From the first wooden schoolhouses built in the early 20th century to the current public and private universities, Foz do Iguaçu has achieved a prominent place when it comes to education. The border city currently has three free public higher education institutions, six private institutions and ten distance learning centers.
Located at one of the extremes of Brazil, Foz do Iguaçu has seen slow and late development in education. The first free schools were created with the help of the Catholic Church and the spiritualist center CEPAC.
In the 1970s, Itaipu Binacional gave the sector a boost by building two Anglo-Americano schools in 1976, one in Vila A and the other in Vila C, to exclusively serve the children of the company's employees. In 1982, Anglo's doors were opened to the residents of Foz, and the school became the largest in Paraná, with 14.600 students.
Higher education also emerged, but late.
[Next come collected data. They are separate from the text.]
(** *** Decode *)

(** [Decode(const ExecutorInputs& inputs, TensorBuffer& output_logits)].
    The body does not use [output_logits]: the LLM run leaves the logits
    in [decode_output_buffers["logits"]] on the device. *)
Definition Decode_with_inputs (inputs : ExecutorInputs) : M unit :=
  fun st =>
    let id := next_input_token_id_ st in
    let selected : StatusOr Z :=
      match inputs with
      | Some token_ids =>
          let input_tensor_size := Size token_ids in
          if negb (input_tensor_size =? 0) then
            if negb (input_tensor_size =? 1 * 4) then
              Error (MkStatus RET_CHECK_argument_code EmptyString)
            else
              match elements token_ids !! 0%nat with
              | Some id0 => Value id0
              | None => Value id
              end
          else Value id
      | None => Value id
      end in
    match selected with
    | Error s => Some (Error s, st)
    | Value id =>
        if id =? -1 then
          Some (Error (InvalidArgumentError "No id available to be decoded."),
                st)
        else
          let st := set_next_input_token_id (-1) st in
          let b := decode_inputs st in
          tokens' ← store (tokens b) 0%nat id;
          input_pos' ← store (input_pos b) 0%nat (current_step_ st);
          time_step' ← store (time_step b) 0%nat (current_step_ st);
          let st := set_decode_inputs
                      (MkHostInputs tokens' input_pos' time_step') st in
          (RunSignature EmbedderSignatures.kDecodeEmbedder
             [(EmbedderSignatures.kEmbedderInput, tokens')]
             "Failed to run embedder model." ;;;
           RunSignature RopeSignatures.kDecodeRope
             [(RopeSignatures.kInputPos, input_pos')]
             "Failed to run RoPE model." ;;;
           RunSignature MaskSignatures.kDecodeMask
             [(MaskSignatures.kMaskInputTimeStep, time_step');
              (MaskSignatures.kMaskInputTokens, tokens')]
             "Failed to run compiled model." ;;;
           RunSignature LlmSignatures.kDecodeLlm []
             "Failed to run LLM model." ;;;
           RunSignature CacheUpdateSignatures.kDecodeCacheUpdate
             [(CacheUpdateSignatures.kInputPos, input_pos')]
             "Failed to run cache update model." ;;;
           (fun st =>
              if current_step_ st <? INT_MAX then
                Some (Value tt, set_current_step (current_step_ st + 1) st)
              else None)) st
    end.

(** The loop [for (int i = 1; i < logits.size(); ++i)] of the greedy
    sampling, over the elements from index [i] on. *)
Fixpoint argmax_loop (rest : list Z) (i max_index : nat) (max_value : Z)
    : nat :=
  match rest with
  | [] => max_index
  | v :: rest' =>
      if v >? max_value then argmax_loop rest' (S i) i v
      else argmax_loop rest' (S i) max_index max_value
  end.

(** [max_index] after the loop; reading [logits[0]] of an empty buffer is
    an access out of bounds: [None]. *)
Definition argmax (logits_buffer_int16 : list Z) : option nat :=
  match logits_buffer_int16 with
  | [] => None
  | v0 :: rest => Some (argmax_loop rest 1 0 v0)
  end.

(** [Decode(TensorBuffer& output_tokens)]: the returned value is the
    content of the caller's buffer after the call. *)
Definition Decode (output_tokens : list Z) : M (list Z) :=
  fun st =>
    match Decode_with_inputs None st with
    | None => None
    | Some (Error s, st) => Some (Error s, st)
    | Some (Value _, st) =>
        let logits_buffer_int16 := logits (device st) in
        max_index ← argmax logits_buffer_int16;
        let st := set_next_input_token_id (Z.of_nat max_index) st in
        let output_tokens' :=
          match Write output_tokens [Z.of_nat max_index] with
          | Value written => written
          | Error _ => output_tokens
          end in
        let l := latency_stats_ st in
        Some (Value output_tokens',
              set_latency_stats
                (MkLatencyStats (prefill_num_tokens l)
                                (decode_num_tokens l + 1)) st)
    end.

End Operations.

(** ** What a prefill hands to the accelerator *)

(** A buffer of [capacity] elements that holds [written] from its start
    and zeros after. *)
Definition padded (capacity : nat) (written : list Z) : list Z :=
  written ++ replicate (capacity - length written) 0.

(** The five runs of one prefill chunk on the host inputs [b], in the order
    [PrefillInternal] makes them. *)
Definition prefill_chunk_calls (b : HostInputs) : list RunCall :=
  [ (EmbedderSignatures.kPrefillEmbedder,
     [(EmbedderSignatures.kEmbedderInput, tokens b)]);
    (RopeSignatures.kPrefillRope, [(RopeSignatures.kInputPos, input_pos b)]);
    (MaskSignatures.kPrefillMask,
     [(MaskSignatures.kMaskInputTimeStep, time_step b);
      (MaskSignatures.kMaskInputTokens, tokens b)]);
    (LlmSignatures.kPrefillLlm, []);
    (CacheUpdateSignatures.kPrefillCacheUpdate,
     [(CacheUpdateSignatures.kInputPos, input_pos b)]) ].

(** The runs of a prefill that absorbs the token segments [segments], one
    per chunk, from step [step] on, with buffers of the capacities of
    [caps]: each chunk runs on its segment, on the positions of its tokens
    and on the step it starts at. *)
Fixpoint prefill_calls (caps : HostInputs) (step : Z) (segments : list (list Z))
    : list RunCall :=
  match segments with
  | [] => []
  | segment :: rest =>
      prefill_chunk_calls
        {| tokens := padded (length (tokens caps)) segment;
           input_pos := padded (length (input_pos caps))
                               (seqZ step (Z.of_nat (length segment)));
           time_step := padded (length (time_step caps)) [step] |}
      ++ prefill_calls caps (step + Z.of_nat (length segment)) rest
  end.

(** What the loop of [PrefillInternal] writes for the chunk [ids] entered
    with the token [pending]: the pending token if there is one and the
    loop runs at all, then the ids of the chunk but the last. *)
Definition chunk_tokens (pending : Z) (ids : list Z) : list Z :=
  (if negb (pending =? -1) && (0 <? length ids - 1)%nat then [pending] else [])
  ++ take (length ids - 1) ids.

(** The work groups under which no token is lost between chunks, for the
    ids [ids] and the token [pending] carried into the first chunk: a
    chunk entered with a pending token has at least two ids (the loop of
    [PrefillInternal] writes the pending token only when it runs), and the
    id that ends a chunk which is not the last is not the sentinel -1. *)
Fixpoint carry_over_kept (pending : Z) (work_groups : list (string * Z))
    (ids : list Z) : bool :=
  match work_groups with
  | [] => true
  | (_, prefill_length) :: rest =>
      let c := Z.to_nat (to_size_t prefill_length) in
      ((pending =? -1) || (2 <=? c)%nat)
      && match rest with
         | [] => true
         | _ :: _ =>
             match ids !! (c - 1)%nat with
             | Some last_id =>
                 negb (last_id =? -1)
                 && carry_over_kept last_id rest (drop c ids)
             | None => false
             end
         end
  end.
The first institution was the Faculty of Applied Social Sciences of Foz do Iguaçu (Facisa), created in 1979 after protests by students against the neglect of education. Many of them had to leave the city to obtain higher education. Administered by the now-defunct Foz do Iguaçu Educational Foundation (Funefi), Facisa charged symbolic monthly fees.
In 1986, another student movement began, this time to bring public education to the city. It was from this initiative that the State University of Western Paraná (Unioeste) was founded on December 23, 1994, at a time when the main cities in the state already had free universities.
Unioeste took over the existing structure at Facisa, which already had courses in Administration, Accounting, Literature and Tourism.
It was only in the 1990s that the educational hub began to germinate. In addition to Unioeste, several private higher education institutions emerged. The main ones were the Unified Colleges of Foz do Iguaçu (Unifoz), in 1993; the Higher Education Center of Foz do Iguaçu (Cesufoz), in 1993; the Dynamics of the Falls University Center (UDC), in 2000; the Physical Education College of Foz do Iguaçu (FEFI), in 2000; the Union of the Americas College (UniAmérica), in 2001; and more recently, in 2022, the Multiversa College.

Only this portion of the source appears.